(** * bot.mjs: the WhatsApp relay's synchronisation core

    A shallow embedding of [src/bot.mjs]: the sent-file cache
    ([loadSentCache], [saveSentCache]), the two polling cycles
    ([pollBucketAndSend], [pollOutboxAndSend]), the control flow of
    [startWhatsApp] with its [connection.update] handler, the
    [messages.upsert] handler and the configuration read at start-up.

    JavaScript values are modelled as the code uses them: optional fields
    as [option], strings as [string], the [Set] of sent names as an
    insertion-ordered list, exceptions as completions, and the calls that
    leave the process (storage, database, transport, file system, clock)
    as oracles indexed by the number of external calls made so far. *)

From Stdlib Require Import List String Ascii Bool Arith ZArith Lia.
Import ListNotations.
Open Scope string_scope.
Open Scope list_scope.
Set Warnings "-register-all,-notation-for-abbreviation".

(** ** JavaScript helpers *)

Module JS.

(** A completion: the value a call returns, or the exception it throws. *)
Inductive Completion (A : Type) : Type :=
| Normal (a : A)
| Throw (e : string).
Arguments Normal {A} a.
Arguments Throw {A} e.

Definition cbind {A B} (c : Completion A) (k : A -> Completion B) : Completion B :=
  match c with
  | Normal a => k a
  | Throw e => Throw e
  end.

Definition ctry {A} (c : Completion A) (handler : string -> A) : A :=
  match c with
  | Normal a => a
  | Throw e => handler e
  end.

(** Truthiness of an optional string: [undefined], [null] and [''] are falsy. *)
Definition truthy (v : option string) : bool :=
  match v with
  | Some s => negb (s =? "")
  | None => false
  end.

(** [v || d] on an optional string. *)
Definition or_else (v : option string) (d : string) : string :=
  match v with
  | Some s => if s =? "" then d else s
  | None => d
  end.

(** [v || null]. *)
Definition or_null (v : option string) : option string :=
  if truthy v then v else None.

- [Your instructions]
Repeat the whole listing exactly, keeping every line intact.

- [Answer box]
(** * bot.mjs: the WhatsApp relay's synchronisation core

    A shallow embedding of [src/bot.mjs]: the sent-file cache
    ([loadSentCache], [saveSentCache]), the two polling cycles
    ([pollBucketAndSend], [pollOutboxAndSend]), the control flow of
    [startWhatsApp] with its [connection.update] handler, the
    [messages.upsert] handler and the configuration read at start-up.

    JavaScript values are modelled as the code uses them: optional fields
    as [option], strings as [string], the [Set] of sent names as an
    insertion-ordered list, exceptions as completions, and the calls that
    leave the process (storage, database, transport, file system, clock)
    as oracles indexed by the number of external calls made so far. *)

From Stdlib Require Import List String Ascii Bool Arith ZArith Lia.
Import ListNotations.
Open Scope string_scope.
Open Scope list_scope.
Set Warnings "-register-all,-notation-for-abbreviation".

(** ** JavaScript helpers *)

Module JS.

(** A completion: the value a call returns, or the exception it throws. *)
Inductive Completion (A : Type) : Type :=
| Normal (a : A)
| Throw (e : string).
Arguments Normal {A} a.
Arguments Throw {A} e.

Definition cbind {A B} (c : Completion A) (k : A -> Completion B) : Completion B :=
  match c with
  | Normal a => k a
  | Throw e => Throw e
  end.

Definition ctry {A} (c : Completion A) (handler : string -> A) : A :=
  match c with
  | Normal a => a
  | Throw e => handler e
  end.

(** Truthiness of an optional string: [undefined], [null] and [''] are falsy. *)
Definition truthy (v : option string) : bool :=
  match v with
  | Some s => negb (s =? "")
  | None => false
  end.

(** [v || d] on an optional string. *)
Definition or_else (v : option string) (d : string) : string :=
  match v with
  | Some s => if s =? "" then d else s
  | None => d
  end.

(** [v || null]. *)
Definition or_null (v : option string) : option string :=
  if truthy v then v else None.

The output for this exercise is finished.